Challenges and Future

The Bhutanese potato sector faces several challenges. Climate change is altering temperature and precipitation patterns in highland growing areas, potentially undermining the cool-climate advantage that has defined the industry. Late blight (Phytophthora infestans), the most damaging potato disease globally, is present in Bhutan and poses an ongoing threat, particularly in wetter years. Bacterial wilt, viral diseases, and the potato tuber moth also affect yields. Storage losses remain significant — many farmers lack access to modern cold stores and rely on traditional storage methods that result in substantial spoilage and sprouting. The dependence on a small number of export markets, principally India and to a lesser extent Bangladesh, creates vulnerability to trade disruptions and price swings. Human-wildlife conflict is another persistent concern: wild boar, porcupines, and monkeys damage potato fields in many areas, and farmers report that crop losses to wildlife have increased as forest-dwelling animal populations have grown under Bhutan's strict conservation policies. Labour shortages, driven by rural-to-urban migration among younger Bhutanese, further constrain production in traditional growing areas.[3]

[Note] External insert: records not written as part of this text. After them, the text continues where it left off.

Lemma SavePolicy_drop_failure_sample :
  dropTable broken_drop_env sample_adapter policy_world
  = Panic (PanicError "not authorized") ∧
  SavePolicy broken_drop_env sample_adapter nil_model policy_world
  = Panic (PanicError "not authorized").
Proof.
  apply (SavePolicy_drop_failure broken_drop_env sample_adapter).
  - discriminate.
  - reflexivity.
  - discriminate.
Defined.

Lemma dropTable_idempotent_sample :
  ∃ w',
    dropTable quiet_env sample_adapter policy_world = Ok (tt, w') ∧
    records w' = [] ∧
    heap w' = heap policy_world ∧
    dropTable quiet_env sample_adapter w' = Ok (tt, w').
Proof.
  apply (dropTable_idempotent quiet_env sample_adapter).
  - reflexivity.
  - discriminate.
Defined.

(** * Load, then save *)

Lemma NoDup_bind_inj {A B} (f : A → list B) (l : list A) x y z :
  NoDup (l ≫= f) → y ∈ l → z ∈ l → x ∈ f y → x ∈ f z → y = z.
Proof.
  induction l as [|a l IH]; intros Hnd Hy Hz Hxy Hxz; [by apply elem_of_nil in Hy|].
  rewrite bind_cons in Hnd. apply NoDup_app in Hnd as (_ & Hdisj & Hnd).
  apply elem_of_cons in Hy as [->|Hy]; apply elem_of_cons in Hz as [->|Hz].
  - done.
  - exfalso. apply (Hdisj x Hxy). apply list_elem_of_bind. eauto.
  - exfalso. apply (Hdisj x Hxz). apply list_elem_of_bind. eauto.
  - by apply IH.
Qed.

Lemma NoDup_bind_part {A B} (f : A → list B) (l : list A) y :
  NoDup (l ≫= f) → y ∈ l → NoDup (f y).
Proof.
  induction l as [|a l IH]; intros Hnd Hy; [by apply elem_of_nil in Hy|].
  rewrite bind_cons in Hnd. apply NoDup_app in Hnd as (Ha & _ & Hnd).
  apply elem_of_cons in Hy as [->|Hy]; [done|by apply IH].
Qed.

Lemma NoDup_snd_inj {A B} (l : list (A * B)) k1 k2 p :
  NoDup l.*2 → (k1, p) ∈ l → (k2, p) ∈ l → k1 = k2.
Proof.
  induction l as [|[k q] l IH]; intros Hnd H1 H2; [by apply elem_of_nil in H1|].
  rewrite fmap_cons in Hnd. apply NoDup_cons in Hnd as [Hq Hnd]. simpl in Hq.
  apply elem_of_cons in H1 as [H1|H1];
    apply elem_of_cons in H2 as [H2|H2]; simplify_eq.
  - done.
  - exfalso. apply Hq. apply (list_elem_of_fmap_2 snd _ _ H2).
  - exfalso. apply Hq. apply (list_elem_of_fmap_2 snd _ _ H1).
  - by apply IH.
Qed.

Lemma model_entries_pointers (m : Model) :
  (model_entries m).*2
  = map_to_list m ≫= (λ sa : string * gmap string ptr, (map_to_list sa.2).*2).
Proof.
  unfold model_entries. induction (map_to_list m) as [|sa l IH]; [done|].
  by rewrite !bind_cons, fmap_app, IH.
Qed.

Lemma section_entry (m : Model) s k p :
  (k, p) ∈ map_to_list (m !!! s) → (s, m !!! s) ∈ map_to_list m.
Proof.
  rewrite lookup_total_alt. destruct (m !! s) as [am|] eqn:Hs; simpl.
  - intros _. by apply elem_of_map_to_list.
  - intros H. apply elem_of_map_to_list in H. by rewrite lookup_empty in H.
Qed.

Lemma section_entry_in_model (m : Model) s k p :
  (k, p) ∈ map_to_list (m !!! s) → (k, p) ∈ model_entries m.
Proof.
  intros H. unfold model_entries. apply list_elem_of_bind.
  exists (s, m !!! s). split; [done|]. by apply (section_entry m s k p).
Qed.

(** In a model whose entries hold pointers of their own, a pointer tells
    the section and the key it is stored under. *)
Lemma pointer_section (m : Model) s1 k1 s2 k2 p :
  NoDup (model_entries m).*2 →
  (k1, p) ∈ map_to_list (m !!! s1) →
  (k2, p) ∈ map_to_list (m !!! s2) →
  s1 = s2 ∧ k1 = k2.
Proof.
  rewrite model_entries_pointers. intros Hnd H1 H2.
  assert (Heq : (s1, m !!! s1) = (s2, m !!! s2)).
  { apply (NoDup_bind_inj _ _ p _ _ Hnd).
    - by apply (section_entry m s1 k1 p).
    - by apply (section_entry m s2 k2 p).
    - apply (list_elem_of_fmap_2 snd _ _ H1).
    - apply (list_elem_of_fmap_2 snd _ _ H2). }
  injection Heq as -> Ham. split; [done|].
  apply (NoDup_snd_inj (map_to_list (m !!! s2)) k1 k2 p); try done.
  change (NoDup ((λ sa : string * gmap string ptr, (map_to_list sa.2).*2)
                   (s2, m !!! s2))).
  apply (NoDup_bind_part _ _ (s2, m !!! s2) Hnd).
  by apply (section_entry m s2 k2 p).
Qed.

Lemma target_entry (m : Model) d l :
  target m d = addr l →
  ∃ c rest, PType d = String c rest ∧
            (PType d, addr l) ∈ map_to_list (m !!! String c "").
Proof.
  unfold target. destruct (PType d) as [|c rest] eqn:Hp; [done|].
  intros H. exists c, rest. split; [done|].
  apply elem_of_map_to_list.
  rewrite (lookup_total_alt (m !!! String c "")) in H.
  destruct ((m !!! String c "") !! String c rest) as [q|]; simpl in H;
    [by subst q|done].
Qed.

(** The entries [SavePolicy] reads. *)
Lemma saved_rules_entries (h : Heap) (m : Model) :
  saved_rules h m
  = (map_to_list (m !!! "p") ++ map_to_list (m !!! "g")) ≫= entry_rules h.
Proof. unfold saved_rules. by rewrite bind_app. Qed.

Lemma saved_entries_NoDup (m : Model) :
  NoDup (model_entries m).*2 →
  NoDup (map_to_list (m !!! "p") ++ map_to_list (m !!! "g")).*2.
Proof.
  intros Hnd. rewrite fmap_app. apply NoDup_app.
  assert (Hsec : ∀ s, NoDup (map_to_list (m !!! s)).*2).
  { intros s. destruct (map_to_list (m !!! s)) as [|[k p] l] eqn:Hl;
      [apply NoDup_nil_2|]. rewrite <- Hl.
    rewrite model_entries_pointers in Hnd.
    change (NoDup ((λ sa : string * gmap string ptr, (map_to_list sa.2).*2)
                     (s, m !!! s))).
    apply (NoDup_bind_part _ _ (s, m !!! s) Hnd).
    apply (section_entry m s k p). rewrite Hl. apply elem_of_cons. by left. }
  split_and!; [apply Hsec| |apply Hsec].
  intros p Hp Hg.
  apply list_elem_of_fmap in Hp as ([k1 p1] & -> & Hp).
  apply list_elem_of_fmap in Hg as ([k2 p2] & Heq & Hg). simpl in Heq. subst p2.
  by destruct (pointer_section m "p" k1 "g" k2 p1 Hnd Hp Hg) as [? _].
Qed.

Lemma saved_entries_target (m : Model) d l :
  NoDup (model_entries m).*2 →
  target m d = addr l →
  addr l ∈ (map_to_list (m !!! "p") ++ map_to_list (m !!! "g")).*2 ↔ kept d.
Proof.
  intros Hnd Ht. destruct (target_entry m d l Ht) as (c & rest & Hp & Hin).
  unfold kept. rewrite Hp. rewrite fmap_app, elem_of_app. split.
  - intros [H|H]; apply list_elem_of_fmap in H as ([k p] & Heq & H);
      simpl in Heq; subst p;
      destruct (pointer_section m _ _ _ _ _ Hnd Hin H) as [[= ->] _]; auto.
  - intros [->| ->]; [left|right]; apply (list_elem_of_fmap_2 snd _ _ Hin).
Qed.

Lemma saved_entries_key (m : Model) d l :
  NoDup (model_entries m).*2 →
  target m d = addr l →
  addr l ∈ (map_to_list (m !!! "p") ++ map_to_list (m !!! "g")).*2 →
  (PType d, addr l) ∈ map_to_list (m !!! "p") ++ map_to_list (m !!! "g").
Proof.
  intros Hnd Ht Hin. apply (saved_entries_target m d l Hnd Ht) in Hin.
  destruct (target_entry m d l Ht) as (c & rest & Hp & He).
  unfold kept in Hin. rewrite Hp in Hin. apply elem_of_app.
  destruct Hin as [->| ->]; auto.
Qed.

Lemma filter_ext_Forall {A} (P Q : A → Prop)
    `{!∀ x, Decision (P x)} `{!∀ x, Decision (Q x)} (l : list A) :
  Forall (λ x, P x ↔ Q x) l → filter P l = filter Q l.
Proof.
  induction 1 as [|x l Hx Hl IH]; [done|].
  rewrite !filter_cons, IH. destruct Hx as [HPQ HQP].
  destruct (decide (P x)), (decide (Q x)); [done|exfalso; auto..|done].
Qed.

(** What the loading loop adds to a part of the model: one pair per
    delivered record filed through a pointer of that part. *)
Lemma load_loop_part (m : Model) (es : list (string * ptr)) docs w u w' :
  NoDup es.*2 →
  (∀ d l, target m d = addr l → addr l ∈ es.*2 → (PType d, addr l) ∈ es) →
  load_loop docs m w = Ok (u, w') →
  es ≫= entry_rules (heap w')
  ≡ₚ (es ≫= entry_rules (heap w))
     ++ (record_rule <$> filter (λ d, target m d ∈ es.*2) docs).
Proof.
  intros Hnd Hkey. revert w. induction docs as [|d docs IH]; intros w H.
  - simpl in H. injection H as _ <-. by rewrite filter_nil, app_nil_r.
  - simpl in H. apply go_bind_inv in H as ([] & w1 & Hstep & Hrest).
    apply loadPolicyLine_inv in Hstep as (c & rest & l0 & a0 & Hp & Hs & Ha & ->).
    pose proof (target_filed d m c rest l0 Hp Hs) as Ht.
    rewrite (IH _ Hrest). simpl.
    destruct (decide (addr l0 ∈ es.*2)) as [Hin|Hnin].
    + rewrite filter_cons_True by (by rewrite Ht).
      rewrite (bind_entry_rules_filed (heap w) l0 a0 (lineTokens d) (PType d))
        by eauto.
      by rewrite <- app_assoc.
    + rewrite filter_cons_False by (by rewrite Ht).
      by rewrite bind_entry_rules_insert_fresh.
Qed.
(** * Rapid-Zip: the MC2v1 image codec of [compressor/core.py]

    A shallow embedding of [core.py] and the properties of its container
    format, zig-zag tables, quantisation matrix and reconstruction step.

    - Integers are [Z]; bytes are [Byte.byte]; byte strings are [list byte].
    - Python exceptions are values of [exn], carried by [result].
    - float32 / float64 values are [spec_float] with the IEEE-754 operations
      of the Standard Library ([SFmul], [SFdiv], ...), every one of which
      computes.
    - The file system touched by [compress_image] is a [gmap string (list byte)].
    - The calls into Pillow, SciPy, NumPy's archive format and zlib are the
      fields of a record [Libs]; the codec is a function of that record. *)

From Stdlib Require Import ZArith List Lia Strings.Byte Strings.Ascii String.
From Stdlib Require Import Floats.SpecFloat.
From stdpp Require Import gmap strings list.

Open Scope Z_scope.

(* ================================================================== *)
(** * Part I: the program *)
(* ================================================================== *)

(** ** Exceptions *)

(** The exception classes that [core.py] can let escape.  [ExternalError]
    stands for whatever a library call raises on its own input (Pillow on an
    unreadable image, [zlib.error], a missing key of the archive, ...). *)
Inductive exn : Type :=
| ValueError
| StructError
| ZeroDivisionError
| IndexError
| FileNotFoundError
| OverflowError
| ExternalError.

Inductive result (A : Type) : Type :=
| Ok (a : A)
| Raise (e : exn).
Arguments Ok {A} a.
Arguments Raise {A} e.

#[global] Instance result_ret : MRet result := fun _ a => Ok a.
#[global] Instance result_bind : MBind result := fun _ _ f r =>
  match r with
  | Ok a => f a
  | Raise e => Raise e
  end.
#[global] Instance result_fmap : FMap result := fun _ _ f r =>
  match r with
  | Ok a => Ok (f a)
  | Raise e => Raise e
  end.
(** ** Claims on the range calculator *)

(** C1, amended. Row [i] of the computed sequence has the height
    [height(i)] of the lookup and the offset [offsetTop(i)], the sum of the
    heights before it.  For the smallest index [s] below [itemsCount] with
    [offsetTop(s) + height(s) > scrollOffset], [startIndex] is
    [max(0, s - overscan)], whatever [overscan] is.  For the smallest index
    [e] with [offsetTop(e) + height(e) >= scrollOffset + viewportHeight],
    [endIndex] is [min(itemsCount - 1, e + overscan)] when [overscan] is not
    negative. *)
Theorem range_boundaries (N : nat) (gk : Z → Key) (o sT lH : Z) (h : Z → Z) :
  let r := rangeCalc N gk o sT lH h in
  (∀ i, (i < N)%nat →
     allItems r !! i =
     Some {| key := gk (Z.of_nat i); index := Z.of_nat i;
             height := h (Z.of_nat i); offsetTop := prefixSum h i |}) ∧
  (∀ s, firstIndexWith (λ i, sT < prefixSum h i + h (Z.of_nat i)) N s →
        startIndex r = Z.max 0 (Z.of_nat s - o)) ∧
  (0 ≤ o →
   ∀ e, firstIndexWith (λ i, sT + lH ≤ prefixSum h i + h (Z.of_nat i)) N e →
        endIndex r = Z.min (Z.of_nat N - 1) (Z.of_nat e + o)).
Proof.
  intros r. subst r. split; [|split].
  - intros i Hi. rewrite rangeCalc_allItems. by apply rows_lookup.
  - intros s (Hs & HP & Hmin). rewrite rangeCalc_startIndex.
    rewrite (proj2 (findFirst_Some _ N s)); [done|].
    split; [done|]. split.
    + rewrite Z.gtb_ltb. by apply Z.ltb_lt.
    + intros j Hj. rewrite Z.gtb_ltb. apply Z.ltb_ge.
      specialize (Hmin j Hj). lia.
  - intros Ho e (He & HP & Hmin). rewrite rangeCalc_endIndex by done.
    rewrite (proj2 (findFirst_Some _ N e)); [done|].
    split; [done|]. split.
    + rewrite Z.geb_leb. by apply Z.leb_le.
    + intros j Hj. rewrite Z.geb_leb. apply Z.leb_gt.
      specialize (Hmin j Hj). lia.
Qed.

(** C2. Each row's [offsetTop] is the sum of the heights of the rows before
    it, so the first offset is 0 and offsets do not decrease when heights
    are non-negative; [totalHeight] is the last row's [offsetTop] plus its
    height, and 0 for an empty collection. *)
Theorem prefix_sum_invariant (N : nat) (gk : Z → Key) (o sT lH : Z)
    (h : Z → Z) :
  let r := rangeCalc N gk o sT lH h in
  length (allItems r) = N ∧
  (∀ i row, allItems r !! i = Some row →
     index row = Z.of_nat i ∧ height row = h (Z.of_nat i) ∧
     offsetTop row = sumZ (height <$> take i (allItems r))) ∧
  (∀ row, allItems r !! 0%nat = Some row → offsetTop row = 0) ∧
  (Forall (λ row, 0 ≤ height row) (allItems r) →
   ∀ i j ri rj, (i ≤ j)%nat →
     allItems r !! i = Some ri → allItems r !! j = Some rj →
     offsetTop ri ≤ offsetTop rj) ∧
  totalHeight r =
    match last (allItems r) with
    | Some row => offsetTop row + height row
    | None => 0
    end ∧
  (N = 0%nat → totalHeight r = 0).
Proof.
  intros r. subst r.
  rewrite rangeCalc_allItems, rangeCalc_totalHeight.
  split; [by rewrite length_fmap, length_seq|].
  split; [|split; [|split; [|split]]].
  - intros i row [Hi ->]%rows_lookup.
    split; [done|]. split; [done|].
    rewrite <- fmap_take, take_seq, Nat.min_l by lia.
    by rewrite sumZ_heights.
  - by intros row [_ ->]%rows_lookup.
  - intros Hh i j ri rj Hij [Hi ->]%rows_lookup [Hj ->]%rows_lookup.
    simpl. apply prefixSum_mono; [done|].
    intros k Hk. apply (proj1 (rows_Forall gk h N _) Hh k). lia.
  - destruct N as [|n]; [done|].
    rewrite seq_S, fmap_app. simpl (_ <$> [_]). by rewrite last_snoc.
  - by intros ->.
Qed.

(** C4, amended. For [itemsCount > 0] and [viewportHeight > 0], whenever
    some row reaches the end of the window ([offsetTop + height >=
    scrollOffset + viewportHeight]), [startIndex <= endIndex] and both lie
    in [[0, itemsCount - 1]]. *)
Theorem range_within_bounds (N : nat) (gk : Z → Key) (o sT lH : Z)
    (h : Z → Z) :
  0 ≤ o → (0 < N)%nat → 0 < lH →
  let r := rangeCalc N gk o sT lH h in
  Exists (λ row, sT + lH ≤ offsetTop row + height row) (allItems r) →
  startIndex r ≤ endIndex r ∧
  0 ≤ startIndex r ≤ Z.of_nat N - 1 ∧
  0 ≤ endIndex r ≤ Z.of_nat N - 1.
Proof.
  intros Ho HN HlH r Hex. subst r.
  rewrite rangeCalc_startIndex, rangeCalc_endIndex by done.
  rewrite rangeCalc_allItems in Hex.
  destruct (findFirst (λ i, _ >=? _) N) as [e|] eqn:He.
  - apply findFirst_Some in He as (Hlt & HP & _).
    apply (end_test_spec gk) in HP.
    destruct (findFirst (λ i, _ >? _) N) as [s|] eqn:Hs.
    + apply findFirst_Some in Hs as (Hslt & _ & Hmin).
      assert (s ≤ e)%nat.
      { destruct (decide (s ≤ e)%nat) as [|Hn]; [done|].
        specialize (Hmin e ltac:(lia)). simpl in *.
        rewrite Z.gtb_ltb, Z.ltb_ge in Hmin. lia. }
      lia.
    + pose proof (proj1 (findFirst_None _ _) Hs e Hlt) as Hf.
      simpl in *. rewrite Z.gtb_ltb, Z.ltb_ge in Hf. lia.
  - exfalso. apply Exists_exists in Hex as (row & Hin & Hrow).
    apply list_elem_of_lookup in Hin as [i [Hi ->]%rows_lookup].
    pose proof (proj1 (findFirst_None _ _) He i Hi) as Hf.
    simpl in *. rewrite Z.geb_leb, Z.leb_gt in Hf. lia.
Qed.

(** C7, amended. With [viewportHeight = 0] the rows and [totalHeight] are
    those of any other viewport height, and the range follows the general
    rule with the end of the window at [scrollOffset]: [startIndex]
    ([endIndex]) is the unset value [-1] exactly when no row passes
    (reaches) [scrollOffset], and otherwise it is the widened, clamped first
    such index. *)
Theorem zero_viewport_range (N : nat) (gk : Z → Key) (o sT : Z) (h : Z → Z) :
  0 ≤ o →
  let r := rangeCalc N gk o sT 0 h in
  (∀ lH, allItems (rangeCalc N gk o sT lH h) = allItems r ∧
         totalHeight (rangeCalc N gk o sT lH h) = totalHeight r) ∧
  length (allItems r) = N ∧
  totalHeight r = sumZ (height <$> allItems r) ∧
  (startIndex r = -1 ↔
   Forall (λ row, offsetTop row + height row ≤ sT) (allItems r)) ∧
  (endIndex r = -1 ↔
   Forall (λ row, offsetTop row + height row < sT) (allItems r)) ∧
  (∀ s, firstRowWith (λ row, sT < offsetTop row + height row) (allItems r) s →
        startIndex r = Z.max 0 (Z.of_nat s - o)) ∧
  (∀ e, firstRowWith (λ row, sT ≤ offsetTop row + height row) (allItems r) e →
        endIndex r = Z.min (Z.of_nat N - 1) (Z.of_nat e + o)).
Proof.
  intros Ho r. subst r. repeat split.
  - by rewrite !rangeCalc_allItems.
  - by rewrite !rangeCalc_totalHeight.
  - by rewrite rangeCalc_allItems, length_fmap, length_seq.
  - by rewrite rangeCalc_allItems, rangeCalc_totalHeight, sumZ_heights.
  - apply rangeCalc_startIndex_unset.
  - apply rangeCalc_startIndex_unset.
  - intros Hu. apply rangeCalc_endIndex_unset in Hu; [|done].
    by rewrite Z.add_0_r in Hu.
  - intros Hu. apply rangeCalc_endIndex_unset; [done|].
    by rewrite Z.add_0_r.
  - apply rangeCalc_startIndex_first.
  - intros e He. apply rangeCalc_endIndex_first; [done|].
    by rewrite Z.add_0_r.
Qed.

Looking ahead, the government's agricultural strategy emphasises improved storage infrastructure, strengthened seed multiplication capacity, diversification of export markets, and value-added processing (potato chips, dehydrated potatoes). The potential for organic certification — capitalising on Bhutan's low-input farming traditions — offers another pathway to premium market access. For the thousands of farming families in Phobjikha, Bumthang, Haa, and beyond, the humble potato remains the most important economic crop in a country where agriculture is still the largest source of rural employment.[1]

References

  1. Ministry of Agriculture and Forests, Royal Government of Bhutan.
  2. "Statistical Yearbook of Bhutan." National Statistics Bureau of Bhutan.
  3. "FAO Bhutan Country Programme." Food and Agriculture Organisation of the United Nations.
  4. Tshering, D. et al. "Potato Seed System in Bhutan." Acta Horticulturae, 2019.
  5. Royal Society for Protection of Nature (RSPN), Bhutan.
  6. "Potato Export Revenue Falls." Kuensel.
  7. "Bhutan Country Programme." International Fund for Agricultural Development (IFAD).
  8. "Potato Is Still the King of Bhutanese Cash Crops." The Bhutanese.